Plagued by a long history of devastating and deadly tsunamis, climate anomalies, and wars, Greater Aceh’s society and the environmental infrastructure that it shaped and depended on demonstrated both its vulnerability to collapse and its remarkable resilience. Paradoxically, the region at times simultaneously revealed its vulnerability and resilience, as recurred during the 1879–1891 Dutch invasion of the territory. A detailed analysis deploying ARC-GIS methodology to analyze Dutch contemporary military maps in conjunction with Dutch documentary records facilitates identifying the impact of natural and human-made disasters at different temporal and spatial scales, highlighting that processes may play out differently at the system and subsystem levels. Moreover, these processes may not be synchronized, with different outcomes at different spatial and temporal scales. At the meso-level of the village, Lamara’s society and environmental infrastructure proved highly resilient by the early 1880s, despite the violence of war and scorched earth, the impact of a cluster of ENSO effects that rendered the village a tinderbox, and the destruction wrought upon its irrigation system by the construction of colonial military infrastructure. Yet barely a decade later, the population of Lamara had entirely abandoned the area and the village’s environmental infrastructure was overgrown by weeds and bush. At a macro systems level, however, Aceh’s society and environmental infrastructure in more ways than one displayed remarkable resilience from the sixteenth century to the present, despite a series of episodic and structural natural and human-made challenges that, moreover, reinforced one another. How meaningful then, is it to speak of the resilience of such an abstract system as “Greater Aceh” or the “Aceh Sultanate” if much of the population is displaced or killed as occurred during the 1871–1900 Dutch war of conquest or the 2004 tsunami, and the environmental infrastructure that the society created and that sustained it is destroyed? At the system’s meso and micro levels, the episodic and the structural violence of war, climate anomalies, and tsunamis wiped out entire communities and families of people, animals, and plants. Moreover, to what extent does the use of the term “collapse” negate the strength and creativity of the survivors of war and tsunamis who managed to rebuild workable societies and environments, with or without aid from the outside?

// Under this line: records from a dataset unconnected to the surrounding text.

Lemma camless_bind {A B} (m : M A) (k : A -> M B) :
  camless m -> (forall a, camless (k a)) -> camless (bind m k).
Proof.
  intros Hm Hk w. unfold bind. specialize (Hm w).
  destruct (m w) as [[a|e|] w1]; simpl in *; auto.
  eapply cam_eq_trans; [exact Hm | apply Hk].
Qed.

Lemma camless_try_except {A} c (m : M A) h :
  camless m -> (forall e, camless (h e)) -> camless (try_except c m h).
Proof.
  intros Hm Hh w. unfold try_except. specialize (Hm w).
  destruct (m w) as [[a|e|] w1]; simpl in *; auto.
  destruct (c e); simpl; auto.
  eapply cam_eq_trans; [exact Hm | apply Hh].
Qed.

Lemma raises_ret {A} E (a : A) : raises E (ret a).
Proof. by intros w. Qed.

Lemma raises_get {A} E (f : World -> A) : raises E (get f).
Proof. by intros w. Qed.

Lemma raises_modify E f : raises E (modify f).
Proof. by intros w. Qed.

Lemma raises_log E e : raises E (log e).
Proof. by intros w. Qed.

Lemma raises_raise {A} (E : exn -> Prop) e : E e -> raises E (@raise A e).
Proof. by intros H w. Qed.

Lemma raises_bind {A B} E (m : M A) (k : A -> M B) :
  raises E m -> (forall a, raises E (k a)) -> raises E (bind m k).
Proof.
  intros Hm Hk w. unfold bind. specialize (Hm w).
  destruct (m w) as [[a|e|] w1]; simpl in *; auto. apply Hk.
Qed.

Lemma returns_only_bind {A B} (P : B -> Prop) (m : M A) (k : A -> M B) :
  (forall a, returns_only P (k a)) -> returns_only P (bind m k).
Proof.
  intros Hk w b. unfold bind.
  destruct (m w) as [[a|e|] w1]; simpl; try discriminate. apply Hk.
Qed.

Lemma returns_only_ret {A} (P : A -> Prop) a : P a -> returns_only P (ret a).
Proof. intros H w b [= <-]. done. Qed.

Lemma returns_only_raise {A} (P : A -> Prop) e : returns_only P (raise e).
Proof. by intros w b. Qed.

(** The steps that close goals about [camless] and [mild] on straight-line
    code: structural rules, then a case split on the scrutinee. *)
Ltac py_split :=
  match goal with
  | |- _ (if ?b then _ else _) => destruct b
  | |- _ (match ?x with _ => _ end) => destruct x
  | |- _ (let _ := _ in _) => cbv zeta
  end.

Create HintDb py discriminated.

Ltac camless_tac :=
  repeat first
    [ progress intros
    | solve [eauto with py]
    | apply camless_ret | apply camless_raise | apply camless_get | apply camless_log
    | apply camless_bind | apply camless_try_except
    | py_split ].

Ltac raises_tac :=
  repeat first
    [ progress intros
    | solve [eauto with py]
    | apply raises_ret | apply raises_get | apply raises_log | apply raises_modify
    | apply raises_bind
    | py_split ].

Section Effects.

Variable env : Env.

Lemma camless_time_sleep d : camless (time_sleep d).
Proof. apply camless_log. Qed.

Lemma camless_time_time : camless (time_time env).
Proof. intros w. by repeat split. Qed.

Lemma camless_cap_read h : camless (cap_read env h).
Proof.
  intros w. unfold cap_read.
  destruct (is_opened w h); [destruct (read_script env (n_read w)) as [r [f|]]|];
    cbn [snd]; repeat split; by apply prefix_app_r.
Qed.

Lemma camless_py_div a b : camless (py_div a b).
Proof. unfold py_div. camless_tac. Qed.

Lemma camless_modify_fps f : camless (modify (set_fps f)).
Proof. intros w. by repeat split. Qed.

Lemma camless_modify_prev f : camless (modify (set_prev_frame_time f)).
Proof. intros w. by repeat split. Qed.

Hint Resolve camless_time_sleep camless_time_time camless_cap_read camless_py_div
  camless_modify_fps camless_modify_prev : py.

Lemma camless_calculate_fps : camless (calculate_fps env).
Proof. unfold calculate_fps. camless_tac. Qed.

Lemma camless_cvtColor_BGR2RGB r : camless (cvtColor_BGR2RGB r).
Proof. intros w. unfold cvtColor_BGR2RGB. by destruct (fsize _ =? 0); repeat split. Qed.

The Greater Aceh case also suggests that the impact of war and insecurity, with the attendant population displacement and the destruction and deterioration of such environmental infrastructure as homes, villages, orchards, and irrigated fields while less immediately and directly destructive than the 1394 and 2004 tsunamis, nevertheless may have a comparable impact because the events are more sustained and cumulative over a timeframe of years and decades. In addition, war and population displacement may intensify and in turn be exacerbated by climate anomalies or changes, such as the clustered ENSO events that coincided with the late nineteenth century Dutch invasion. Although the war and ENSO events dominated for two decades to bring about what the 1394 and 2004 tsunamis accomplished in mere hours, for many the outcome was the same: death, devastation, displacement of the traumatic survivors, exposing them to hunger, disease, and more death.